- Born: John Gordon Joyce 8 March 1879 Richmond, Victoria, Australia
- Died: 21 May 1941 (aged 62) Newbury, Berkshire, England
- Occupation: Novelist
- Spouses: Rachel Mary Pemberton; Ruby Oates;
- Writing career
- Genre: Detective fiction

= John G. Brandon =

Writer best known for Australian detective fiction

John G. Brandon (8 March 1879 – 21 May 1941) was an Australian-born writer known for his English crime fiction writing.

==Birth and parents==
Brandon was born John Gordon Joyce on 8 March 1879 in Richmond, Victoria and was baptised at St Ignatius' Church, Richmond, on 22 July 1883. He was the first son of actors John Gordon Joyce (1836–1903) and Mary Emma Bate (1858–1915). His mother was known professionally as Emma Bronton. His parents married on 11 May 1878 in Melbourne and on 20 May 1895 his mother petitioned for a divorce from her husband on the grounds of desertion, drunkenness and cruelty. The Joyce's had been on tour in September 1888. Mr Joyce was discharged from the company in which they were acting, and while she went to Auckland it was arranged that he should go to Melbourne, where their two children were living with the partitioner's mother. Mrs Joyce gave him £16 to pay his expenses but he didn't go to the grandmother's house. Mr Joyce Snr had not been since nor had he in any way contributed to the support of Mrs Joyce and their children since that time. The suit was undefended and a decree nisi was granted, with costs against Mr Joyce.

==Brandon family==
In 1895 his mother married again in Melbourne and the young Joyce took the name of his stepfather and became known as John Gordon Brandon. George Otto Woods Brandon (1860–1898) was born in Liverpool, England, and from the 1890s was a hotelier in Perth. After moving to the Eastern States of Australia he was also an actor who worked with the producer W. B. O’Grady. He had on several occasions produced plays in the Shepparton District and he and his wife where hoteliers for a time in Mooroopna. He died by his own hand shooting himself at 38 years of age in Shepparton, on 12 December 1898. At the time he was secretary of the Public Library at Shepparton and was insolvent. When John G. Brandon's maternal grandmother Mary Emma Bate (née Draper) died on 20 July 1896 his mother Mary Emma Brandon received an estate worth £1572. Brandon's twice married mother Mary Emma Brandon, but still known by the stage name of Emma Bronton, died in London in 1915, at 52 years of age.
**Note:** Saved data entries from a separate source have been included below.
Definition logger (line : string) : IO unit :=
  fun env =>
    (Returned tt,
     mkEnv (MESSAGE_SQLITE_FILE env) (paths env) (texts env) (executed env)
           (raises env) (logged env ++ [line])).

(** [fs.existsSync(path)]: nothing exists under the empty path. *)
Definition existsSync (path : string) : IO bool :=
  fun env =>
    (Returned (negb (bool_decide (path = ""))
               && bool_decide (path ∈ paths env)), env).

(** [fs.mkdirSync(path, { recursive: true })]: the empty path cannot be
    created. *)
Definition mkdirSync (path : string) : IO unit :=
  if bool_decide (path = "")
  then fail (mkError "ENOENT: no such file or directory, mkdir ''")
  else
    may_raise ;>>
    fun env =>
      (Returned tt,
       mkEnv (MESSAGE_SQLITE_FILE env) ({[ path ]} ∪ paths env) (texts env)
             (executed env) (raises env) (logged env)).

(** [fs.readFileSync(path, "utf8")] *)
Definition readFileSync (path : string) : IO string :=
  may_raise ;>>
  fun env =>
    match texts env !! path with
    | Some text => (Returned text, env)
    | None =>
        (Thrown (mkError ("ENOENT: no such file or directory, open '"
                          +:+ path +:+ "'")), env)
    end.

(** [new Database(path)]: the handle is known by the path of its file. *)
Definition new_Database (path : string) : IO string :=
  may_raise ;>>
  fun env =>
    (Returned path,
     mkEnv (MESSAGE_SQLITE_FILE env) ({[ path ]} ∪ paths env) (texts env)
           (executed env) (raises env) (logged env)).

Definition ran (database : string) (env : Env) : list string :=
  default [] (executed env !! database).

(** [database.exec(sql)] *)
Definition exec (database sql : string) : IO unit :=
  may_raise ;>>
  fun env =>
    (Returned tt,
     mkEnv (MESSAGE_SQLITE_FILE env) (paths env) (texts env)
           (<[database := ran database env ++ [sql]]> (executed env))
           (raises env) (logged env)).

(** [database.transaction(body)()]: what the body ran is undone when it
    throws. *)
Definition in_transaction {T} (database : string) (body : IO T) : IO T :=
  fun env =>
    match body env with
    | (Thrown e, env') =>
        (Thrown e,
         mkEnv (MESSAGE_SQLITE_FILE env') (paths env') (texts env')
               (<[database := ran database env]> (executed env'))
               (raises env') (logged env'))
    | r => r
    end.

(** [s.lastIndexOf(c)]: the position of the last [c], or -1. *)
Fixpoint lastIndexOf (s : string) (c : ascii) : Z :=
  match s with
  | EmptyString => -1
  | String a s' =>
      let i := lastIndexOf s' c in
      if 0 <=? i then i + 1 else if Ascii.eqb a c then 0 else -1
  end.

(** [s.substring(0, stop)]: a negative [stop] counts as 0. *)
Definition substring0 (s : string) (stop : Z) : string :=
  String.substring 0 (Z.to_nat (Z.max 0 stop)) s.

Definition dbPath (env : Env) : string :=
  match MESSAGE_SQLITE_FILE env with
  | Some path => if bool_decide (path = "") then "./database/messages.db"
                 else path
  | None => "./database/messages.db"
  end.

Definition initDatabase : IO string :=
  logger "Initializing database..." ;>>
  fun env =>
    let dbPath := dbPath env in
    let dbDir := substring0 dbPath (lastIndexOf dbPath "/") in
    try_catch
      (perform dirExists <- existsSync dbDir ;>
       (if negb dirExists then mkdirSync dbDir else done_ tt) ;>>
       perform fileExists <- existsSync dbPath ;>
       let isNew := negb fileExists in
       perform database <- new_Database dbPath ;>
       exec database "PRAGMA foreign_keys = ON;" ;>>
       exec database "PRAGMA journal_mode = WAL;" ;>>
       (if isNew
        then perform initSQL <- readFileSync "./database/init.sql" ;>
             in_transaction database (exec database initSQL)
        else done_ tt) ;>>
       logger "Database initialized successfully" ;>>
       done_ database)
      (fun error =>
         logger ("Database initialization failed: " +:+ message error) ;>>
         fail (mkError ("Failed to initialize database: "
                        +:+ message error)))
      env.

(** ** The singleton

    A manager is known by the handle it was built with.  [Globals] holds the
    static field of the class and the two variables of the module. *)

Record Manager := mkManager { this_database : string }.

Record Globals := mkGlobals {
  instance : option Manager;                (* [MessageManager.instance] *)
  messageManagerInstance : option Manager;
  databaseInstance : option string
}.

Definition getInstance (database : string) (g : Globals)
  : Manager * Globals :=
  match instance g with
  | None =>
      let m := mkManager database in
      (m, mkGlobals (Some m) (messageManagerInstance g) (databaseInstance g))
  | Some m => (m, g)
  end.
(** The rounds of the other products, seen from the groups of one product:
    they are apart from them. *)
Lemma other_rounds_apart (db : DB) k groups before after :
  well_formed db ->
  group_by_product (get_incomplete_groups db) = before ++ (k, groups) :: after ->
  forall k' groups' g,
    In (k', groups') (before ++ after) -> In g groups' ->
    k' <> k
    /\ ~ In (GroupBuy.id g) (map GroupBuy.id groups)
    /\ GroupBuy.id g < group_buy_seq db.
Proof.
  intros Hwf Hsplit k' groups' g Hin Hg.
  destruct (group_by_product_grouped (get_incomplete_groups db)) as (Hnd & _).
  rewrite Hsplit, map_app in Hnd. simpl in Hnd.
  apply NoDup_remove_2 in Hnd.
  assert (Hall : In (k', groups') (group_by_product (get_incomplete_groups db))).
  { rewrite Hsplit. apply in_app_or in Hin as [Hin|Hin]; apply in_or_app;
      [now left|right; now right]. }
  assert (Hk : k' <> k).
  { intros ->. apply Hnd. rewrite <- map_app. apply in_map_iff.
    now exists (k, groups'). }
  split; [exact Hk|]. split.
  - apply (product_groups_apart db k groups k' groups' g Hwf); auto.
    rewrite Hsplit. apply in_or_app. right. now left.
  - destruct (product_groups_rows db k' groups' g Hall Hg) as (Hrow & _).
    now apply (wf_group_seq _ Hwf).
Qed.
(* ===== verification/_CoqProject ===== *)
-Q . S2P
Prelude.v
Errors.v
Values.v
Session.v
Activation.v
Manager.v
Worker.v
GoStrings.v
Config.v
Loader.v
Ownership.v
Invariant.v
InvariantApi.v
InvariantWorker.v
Effects.v
Drain.v
Scenario.v
ManagerTheorems.v
StartOperation.v
OperationTheorems.v
ConfigTheorems.v
Bypass.v
Flows.v
FlowsInvariant.v
FlowTheorems.v
Engine.v
EngineInvariant.v
EngineTheorems.v
Runtime.v
RuntimeTheorems.v
Native.v
NativeTheorems.v
Desktop.v
DesktopTheorems.v
RoutingPlan.v
Routing.v
RoutingRecovery.v
RoutingTheorems.v
PlatformEngine.v
Dns.v
DnsTheorems.v
Dialing.v
DialingTheorems.v
Sockets.v
Transports.v
TransportTheorems.v
Forwarder.v
ForwarderTheorems.v
Outline.v
OutlineTheorems.v
TrustTunnel.v
TrustTunnelTheorems.v
Protocol.v
Refinement.v
Published.v
Restore.v
RestoreTheorems.v
SavedTheorems.v
Files.v
FilesLogic.v
SourceStore.v
SourceStoreTheorems.v
StoreTheorems.v
MobilePlatform.v
MobilePlatformTheorems.v
OutputGuard.v
OutputGuardTheorems.v
Probe.v
ProbeTheorems.v
ControlLines.v
Control.v
ControlTheorems.v
Xray.v
XrayTheorems.v
Bridge.v
BridgeTheorems.v
Cli.v
CliTheorems.v
UdpAssociation.v
UdpAssociationTheorems.v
She had recently appeared in Cosmo Hamilton's London stage production of The Blindness of Virtue. Press reports at the time refer to her son as the English writer Jack Brandon.

==Brother==
His younger brother, Gordon Bate Joyce, was born to John Gordon and Mary Emma Joyce at their residence, Burrawarna, in Richmond, on 1 April 1880. Little is known of John G. Brandon's education but his younger brother was educated at Xavier College in Melbourne. Known socially from the 1890s as Gordon Joyce-Brandon in business circles he was known as Gordon Brandon. He married Ada Amelia Isherwood (1879–1962) in Victoria and they moved to Sydney. They had seven children with their first son being named in recognition of his step grandfather George Otto Woods Brandon and his father's birth father Gordon Bate Joyce as Gordon Otto Joyce-Brandon (1901–1952). After moving to New South Wales, Gordon and Ada Joyce-Brandon first lived in Waverley before living on acreage at Burrawarna Park, Cabramatta. As a molasses merchant in Sussex Street and on the Parramatta River at Mortlake Gordon Joyce-Brandon later owned the Claud Hamilton designed block of mansion flats Tennyson House in Darlinghurst. The Joyce-Brandon's owned Resthaven on Scotland Island and a house on Thyra Road, Palm Beach before dying at their residence in Lane Cove.

==Australian actor==
Little else is known of his younger life in Melbourne. It is said that he was a heavyweight boxer before he became a writer but there is no evidence of that. He became an actor in Melbourne and Victorian regional towns using the name of John G. Brandon. He was then stage manager for the Hawtrey Theatre Company in Sydney.

==Emigrates to England==
As John Gordon Joyce he married in Melbourne in 1900 and had two children, a girl and a boy. The family moved to England around 1909 and as John Gordon Joyce he and his family are listed in the 1911 English Census as living in Wandsworth with Joyce's occupation given as dramatic author. He is by then writing under his acting name of John G. Brandon. There are several newspaper reports around this time of English touring companies performing plays by Brandon in Australia.

==Writer==
One of Brandon's first plays was a topical one written in 1915 on Belgium and the war entitled There Was a King in Flanders.

==Sexton Blake==
Brandon contributed 55 tales to the Sexton Blake Library. His first, The Survivor's Secret featured Ronald Sturges Vereker Purvale, a popular crime-fighter who went by the name 'RSVP'. The character was later reworked into Arthur Stukeley Pennington, or 'ASP' for his own series.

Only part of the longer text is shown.